▶ ABOUT THIS EXERCISE:
When the line containing "- Python dictionaries" appears in the entries below, begin printing there and stop after the line containing "destruct (verify_pages crawl"; print each of those lines exactly and no other line.

▶ PROVIDED DATA:
--- START ---

(** * The vLLM completion handler of litellm, embedded and verified

    Source: [litellm/llms/vllm/completion/handler.py].

    The handler is glue between three collaborators that are not part of
    the file: the [vllm] package (the [LLM] engine class with its
    [generate] method, and the [SamplingParams] class), the prompt
    templates of litellm ([custom_prompt], [prompt_factory]) and the
    logging object handed in by the caller.  The embedding keeps them
    abstract: an environment record gives, for every external call, its
    outcome (a value or a raised exception) and its effect on an opaque
    world.  Everything the handler itself does is written out:

    - the module global [llm];
    - Python dictionaries as objects in a store, addressed by reference,
      so that "a fresh dict" and "the caller's dict" are different things;
    - the response objects ([ModelResponse]) as objects in a second store,
      mutated in place;
    - exceptions and [try]/[except] as an error monad over that state;
    - a trace of the external calls made, in order. *)

From Stdlib Require Import ZArith String SpecFloat.
From stdpp Require Import gmap strings list fin_maps.

Set Warnings "-register-all".
Local Open Scope string_scope.
Local Open Scope list_scope.

(** ** Python values *)

(** The values that travel through option dictionaries, templates and
    messages.  The handler never inspects them, except for the identity
    test [is True] on the value of ["stream"]. *)
Inductive PyVal : Type :=
| VNone
| VBool (b : bool)
| VInt (n : Z)
| VFloat (x : spec_float)
| VStr (s : string)
| VList (items : list PyVal)
| VDict (items : list (string * PyVal)).

(** A [dict] with string keys (they are unpacked as keyword arguments). *)
Abbreviation Dict := (gmap string PyVal).
Lemma execute_verify_keeps_search_results (company_name : string) (official_website : value)
  (self : workflow) :
  search_results (snd (execute_verify json_loads call_tool company_name official_website self))
    = search_results self.
Proof.
  unfold execute_verify, bind, get, lift.
  destruct (truthy (crawl_results self)); simpl; [|reflexivity].
  destruct (py_iter (crawl_results self)) as [crawl|e|[]]; simpl; [|reflexivity].
  pose proof (verify_pages_frame Server crawl self) as Hframe.
  destruct (verify_pages crawl self) as [[pages|e|w] s1]; simpl in Hframe; subst s1;
    [|reflexivity|reflexivity].
  destruct pages as [|page pages]; [reflexivity|].
  unfold mcp_server_call_tool at 1.
  destruct (call_tool "verify_multiple_contents"
              (verify_args company_name official_website (page :: pages))
              (mcp_server self)) as [[response|e|w] server'];
    [|destruct self; reflexivity|destruct self; reflexivity].
  destruct (parse_verify_cases json_loads Server response (set_mcp_server server' self))
    as (s2 & Hparse & _ & _ & Hsearch & _).
  rewrite Hparse. unfold ret. simpl. rewrite Hsearch. destruct self; reflexivity.
Qed.

(** X17.  The result of a run that returns carries the company name, the
    search results the workflow then holds, the official website exactly when
    the one passed is true, the keys [linkedin_found], [linkedin_url] and
    [match_count] exactly when the stored flag is true (with the literal
    [True], whatever the true flag is), and [best_match] exactly when the
    stored best match is true. *)
Theorem result_keys_follow_the_aggregates (company_name : string) (official_website : value)
  (self after : workflow) (r : value) :
  run_complete_workflow json_loads lower call_tool company_name official_website self
    = (Ok r, after) ->
  exists d,
    r = VDict d /\
    dict_get d "company_name" = Some (VStr company_name) /\
    dict_get d "search" = Some (VDict [("search_results", search_results after)]) /\
    dict_get d "official_website"
      = (if truthy official_website then Some official_website else None) /\
    dict_get d "linkedin_found"
      = (if truthy (linkedin_found after) then Some (VBool true) else None) /\
    dict_get d "linkedin_url"
      = (if truthy (linkedin_found after) then Some (linkedin_url after) else None) /\
    dict_get d "match_count"
      = (if truthy (linkedin_found after) then Some (match_count after) else None) /\
    dict_get d "best_match"
      = (if truthy (best_match after) then Some (best_match after) else None).
Proof.
  intro Hrun.
  apply (run_complete_workflow_stages json_loads lower Server call_tool) in Hrun.
  destruct Hrun as (search_result & s1 & linkedin_urls & crawl_result & s2 & verify_result
                    & success & Hs & _ & Hc & Hv & _ & ->).
  apply (execute_search_returns json_loads Server call_tool) in Hs. subst search_result.
  assert (Hsearch : search_results after = search_results s1).
  { pose proof (execute_verify_keeps_search_results company_name official_website s2) as Hk.
    rewrite Hv in Hk. simpl in Hk. rewrite Hk.
    pose proof (execute_crawl_frame json_loads Server call_tool linkedin_urls s1) as Hf.
    rewrite Hc in Hf. simpl in Hf. apply Hf. }
  rewrite <- Hsearch.
  eexists. split; [reflexivity|].
  unfold final_result.
  destruct (truthy official_website), (truthy (linkedin_found after)),
    (truthy (best_match after)); repeat split.
Qed.

End WorkflowMore.

(** ** CompanyVerificationWorkflow: the runs that come to an end *)

Section WorkflowCompletes.

Variable json_loads : string -> outcome value.
Variable lower : string -> string.
Variable Server : Type.
Variable call_tool : string -> value -> M Server value.

(** A property of the server that makes its calls come to an end and that
    its calls keep. *)
Variable responds : Server -> Prop.
Hypothesis call_tool_completes :
  forall tool_name arguments server,
    responds server ->
    completes (call_tool tool_name arguments server) /\
    responds (snd (call_tool tool_name arguments server)).

Import CompanyVerificationWorkflow.

Local Abbreviation workflow := (CompanyVerificationWorkflow.t Server).

Ltac run_stage :=
  cbv beta iota zeta delta
    [execute_search execute_crawl execute_verify extract_linkedin_urls verify_pages
     keep_company_page keep_page
     mcp_server_call_tool parse_crawl parse_verify try_except bind modify get ret lift
     step raise log_len success_and_has any_exception py_get py_in py_getitem py_len
     py_lower];
  simpl.

Ltac split_cases :=
  repeat match goal with
         | w : Empty_set |- _ => destruct w
         | |- context [match ?x with _ => _ end] =>
             lazymatch x with
             | context [match _ with _ => _ end] => fail
             | _ => destruct x eqn:?; simpl
             end
         end.

Lemma for_each_completes {A B : Type} (body : B -> A -> M workflow B) (xs : list A) :
  (forall acc x s, completes (body acc x s)) ->
  forall acc s, completes (for_each xs acc body s).
Proof.
  intro Hbody. induction xs as [|x xs IH]; intros acc s; simpl; [exact I|].
  unfold bind. specialize (Hbody acc x s).
  destruct (body acc x s) as [[acc'|e|w] s']; [apply IH | exact I | exact Hbody].
Qed.

Lemma keep_company_page_completes (acc : list value) (x : value) (self : workflow) :
  completes (keep_company_page lower acc x self).
Proof. unfold completes. run_stage. split_cases; exact I. Qed.

Lemma keep_page_completes (acc : list value) (x : value) (self : workflow) :
  completes (keep_page acc x self).
Proof. unfold completes. run_stage. split_cases; exact I. Qed.

Lemma execute_search_completes (company_name : string) (self : workflow) :
  responds (mcp_server self) ->
  completes (execute_search json_loads call_tool company_name self) /\
  responds (mcp_server (snd (execute_search json_loads call_tool company_name self))).
Proof.
  intro Hresp. destruct self as [srv sr cr vr bm lu lf mc]. simpl in Hresp.
  destruct (call_tool_completes "search_company"
              (VDict [("company_name", VStr company_name)]) srv Hresp) as [Hc Hr].
  unfold completes in *. run_stage.
  destruct (call_tool "search_company" (VDict [("company_name", VStr company_name)]) srv)
    as [[result|e|w] srv']; simpl in *; [|split; assumption|split; assumption].
  split_cases; (split; [exact I | assumption]).
Qed.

--- END ---

▶ EXPECTED OUTPUT:
    - Python dictionaries as objects in a store, addressed by reference,
      so that "a fresh dict" and "the caller's dict" are different things;
    - the response objects ([ModelResponse]) as objects in a second store,
      mutated in place;
    - exceptions and [try]/[except] as an error monad over that state;
    - a trace of the external calls made, in order. *)

From Stdlib Require Import ZArith String SpecFloat.
From stdpp Require Import gmap strings list fin_maps.

Set Warnings "-register-all".
Local Open Scope string_scope.
Local Open Scope list_scope.

(** ** Python values *)

(** The values that travel through option dictionaries, templates and
    messages.  The handler never inspects them, except for the identity
    test [is True] on the value of ["stream"]. *)
Inductive PyVal : Type :=
| VNone
| VBool (b : bool)
| VInt (n : Z)
| VFloat (x : spec_float)
| VStr (s : string)
| VList (items : list PyVal)
| VDict (items : list (string * PyVal)).

(** A [dict] with string keys (they are unpacked as keyword arguments). *)
Abbreviation Dict := (gmap string PyVal).
Lemma execute_verify_keeps_search_results (company_name : string) (official_website : value)
  (self : workflow) :
  search_results (snd (execute_verify json_loads call_tool company_name official_website self))
    = search_results self.
Proof.
  unfold execute_verify, bind, get, lift.
  destruct (truthy (crawl_results self)); simpl; [|reflexivity].
  destruct (py_iter (crawl_results self)) as [crawl|e|[]]; simpl; [|reflexivity].
  pose proof (verify_pages_frame Server crawl self) as Hframe.
  destruct (verify_pages crawl self) as [[pages|e|w] s1]; simpl in Hframe; subst s1;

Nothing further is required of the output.